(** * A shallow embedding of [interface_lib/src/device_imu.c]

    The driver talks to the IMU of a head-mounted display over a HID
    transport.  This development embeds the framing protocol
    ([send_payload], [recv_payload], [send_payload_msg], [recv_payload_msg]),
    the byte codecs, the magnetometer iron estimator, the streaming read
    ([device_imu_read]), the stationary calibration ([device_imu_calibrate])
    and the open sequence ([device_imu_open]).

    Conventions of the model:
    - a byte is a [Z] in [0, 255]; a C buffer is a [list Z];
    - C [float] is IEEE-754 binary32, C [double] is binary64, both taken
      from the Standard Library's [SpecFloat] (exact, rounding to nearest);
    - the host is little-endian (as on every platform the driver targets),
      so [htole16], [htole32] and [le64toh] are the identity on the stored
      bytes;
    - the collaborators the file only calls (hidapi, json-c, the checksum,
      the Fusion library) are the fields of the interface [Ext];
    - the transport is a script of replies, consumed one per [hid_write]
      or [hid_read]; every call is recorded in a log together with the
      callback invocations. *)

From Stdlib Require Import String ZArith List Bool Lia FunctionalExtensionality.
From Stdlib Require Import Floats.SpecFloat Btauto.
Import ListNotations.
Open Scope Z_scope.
--
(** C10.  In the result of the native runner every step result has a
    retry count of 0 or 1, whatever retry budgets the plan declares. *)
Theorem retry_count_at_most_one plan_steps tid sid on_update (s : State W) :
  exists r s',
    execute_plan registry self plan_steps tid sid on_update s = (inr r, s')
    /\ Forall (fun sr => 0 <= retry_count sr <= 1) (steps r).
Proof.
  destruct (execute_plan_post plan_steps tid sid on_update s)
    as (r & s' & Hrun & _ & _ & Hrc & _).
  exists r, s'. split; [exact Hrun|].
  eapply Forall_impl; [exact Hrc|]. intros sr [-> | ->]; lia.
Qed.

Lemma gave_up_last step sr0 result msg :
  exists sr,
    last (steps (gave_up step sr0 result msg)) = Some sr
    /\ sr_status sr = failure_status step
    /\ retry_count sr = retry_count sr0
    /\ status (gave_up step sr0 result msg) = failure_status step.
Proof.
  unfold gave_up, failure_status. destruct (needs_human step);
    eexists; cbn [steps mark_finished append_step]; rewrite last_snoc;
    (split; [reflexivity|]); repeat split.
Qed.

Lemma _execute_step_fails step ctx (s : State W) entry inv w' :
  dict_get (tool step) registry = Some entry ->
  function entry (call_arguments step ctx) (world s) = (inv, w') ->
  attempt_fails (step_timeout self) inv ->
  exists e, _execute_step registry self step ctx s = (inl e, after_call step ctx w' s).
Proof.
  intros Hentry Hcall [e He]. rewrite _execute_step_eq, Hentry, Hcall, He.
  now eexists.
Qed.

EXERCISE DESCRIPTION: Look above for the line containing "eapply Forall_impl; [exact". Output from there through the line containing "dict_get (tool step)", exactly and inclusively.

FINAL ANSWER:
  eapply Forall_impl; [exact Hrc|]. intros sr [-> | ->]; lia.
Qed.

Lemma gave_up_last step sr0 result msg :
  exists sr,
    last (steps (gave_up step sr0 result msg)) = Some sr
    /\ sr_status sr = failure_status step
    /\ retry_count sr = retry_count sr0
    /\ status (gave_up step sr0 result msg) = failure_status step.
Proof.
  unfold gave_up, failure_status. destruct (needs_human step);
    eexists; cbn [steps mark_finished append_step]; rewrite last_snoc;
    (split; [reflexivity|]); repeat split.
Qed.

Lemma _execute_step_fails step ctx (s : State W) entry inv w' :
  dict_get (tool step) registry = Some entry ->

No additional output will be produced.